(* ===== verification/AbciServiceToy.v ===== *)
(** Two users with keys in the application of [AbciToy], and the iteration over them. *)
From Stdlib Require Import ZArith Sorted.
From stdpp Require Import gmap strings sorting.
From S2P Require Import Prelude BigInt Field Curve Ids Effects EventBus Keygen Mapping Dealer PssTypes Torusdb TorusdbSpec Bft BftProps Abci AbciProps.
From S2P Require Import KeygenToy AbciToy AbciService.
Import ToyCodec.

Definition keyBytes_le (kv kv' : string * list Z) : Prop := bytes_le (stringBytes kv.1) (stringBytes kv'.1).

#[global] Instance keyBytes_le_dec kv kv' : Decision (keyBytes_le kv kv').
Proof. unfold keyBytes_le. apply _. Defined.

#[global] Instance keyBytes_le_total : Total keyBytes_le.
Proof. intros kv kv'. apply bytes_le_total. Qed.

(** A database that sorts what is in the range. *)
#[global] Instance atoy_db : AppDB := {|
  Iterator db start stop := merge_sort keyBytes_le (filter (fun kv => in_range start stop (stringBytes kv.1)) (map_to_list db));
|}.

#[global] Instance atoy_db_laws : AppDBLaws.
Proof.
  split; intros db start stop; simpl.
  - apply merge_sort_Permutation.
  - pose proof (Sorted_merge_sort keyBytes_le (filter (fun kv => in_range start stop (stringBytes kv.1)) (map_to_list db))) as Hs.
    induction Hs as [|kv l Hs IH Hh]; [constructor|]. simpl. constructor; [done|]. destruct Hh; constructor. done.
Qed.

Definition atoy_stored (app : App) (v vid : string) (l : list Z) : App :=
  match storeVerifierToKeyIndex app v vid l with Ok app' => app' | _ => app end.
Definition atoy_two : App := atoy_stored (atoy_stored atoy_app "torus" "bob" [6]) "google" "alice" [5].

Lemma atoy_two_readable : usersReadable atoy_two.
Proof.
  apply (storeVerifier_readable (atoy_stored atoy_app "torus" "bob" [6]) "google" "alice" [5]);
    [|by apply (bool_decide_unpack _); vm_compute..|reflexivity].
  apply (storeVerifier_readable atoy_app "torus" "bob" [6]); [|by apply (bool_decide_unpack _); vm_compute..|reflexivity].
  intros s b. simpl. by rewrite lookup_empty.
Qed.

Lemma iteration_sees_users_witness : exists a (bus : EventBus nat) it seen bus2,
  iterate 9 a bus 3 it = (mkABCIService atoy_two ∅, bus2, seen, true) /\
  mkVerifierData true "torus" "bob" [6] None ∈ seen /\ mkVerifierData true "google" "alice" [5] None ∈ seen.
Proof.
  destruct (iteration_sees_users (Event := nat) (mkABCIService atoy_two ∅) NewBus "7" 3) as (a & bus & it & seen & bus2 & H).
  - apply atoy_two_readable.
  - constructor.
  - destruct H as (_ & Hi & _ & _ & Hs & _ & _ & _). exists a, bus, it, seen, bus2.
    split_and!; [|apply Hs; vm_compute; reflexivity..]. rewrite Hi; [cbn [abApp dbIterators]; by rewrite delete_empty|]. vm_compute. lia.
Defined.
...
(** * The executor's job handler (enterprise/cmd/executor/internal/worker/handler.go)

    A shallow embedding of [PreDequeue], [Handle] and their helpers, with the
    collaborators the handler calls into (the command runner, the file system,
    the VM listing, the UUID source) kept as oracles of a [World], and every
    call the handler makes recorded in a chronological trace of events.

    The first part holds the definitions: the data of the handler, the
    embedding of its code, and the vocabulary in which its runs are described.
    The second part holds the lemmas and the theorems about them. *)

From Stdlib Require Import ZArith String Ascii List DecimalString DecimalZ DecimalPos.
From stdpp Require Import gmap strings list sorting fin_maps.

Instructions for the task →
All lines in the records above that contain "mkABCIService" are to be reported.

Answer to the exercise →
  iterate 9 a bus 3 it = (mkABCIService atoy_two ∅, bus2, seen, true) /\
  destruct (iteration_sees_users (Event := nat) (mkABCIService atoy_two ∅) NewBus "7" 3) as (a & bus & it & seen & bus2 & H).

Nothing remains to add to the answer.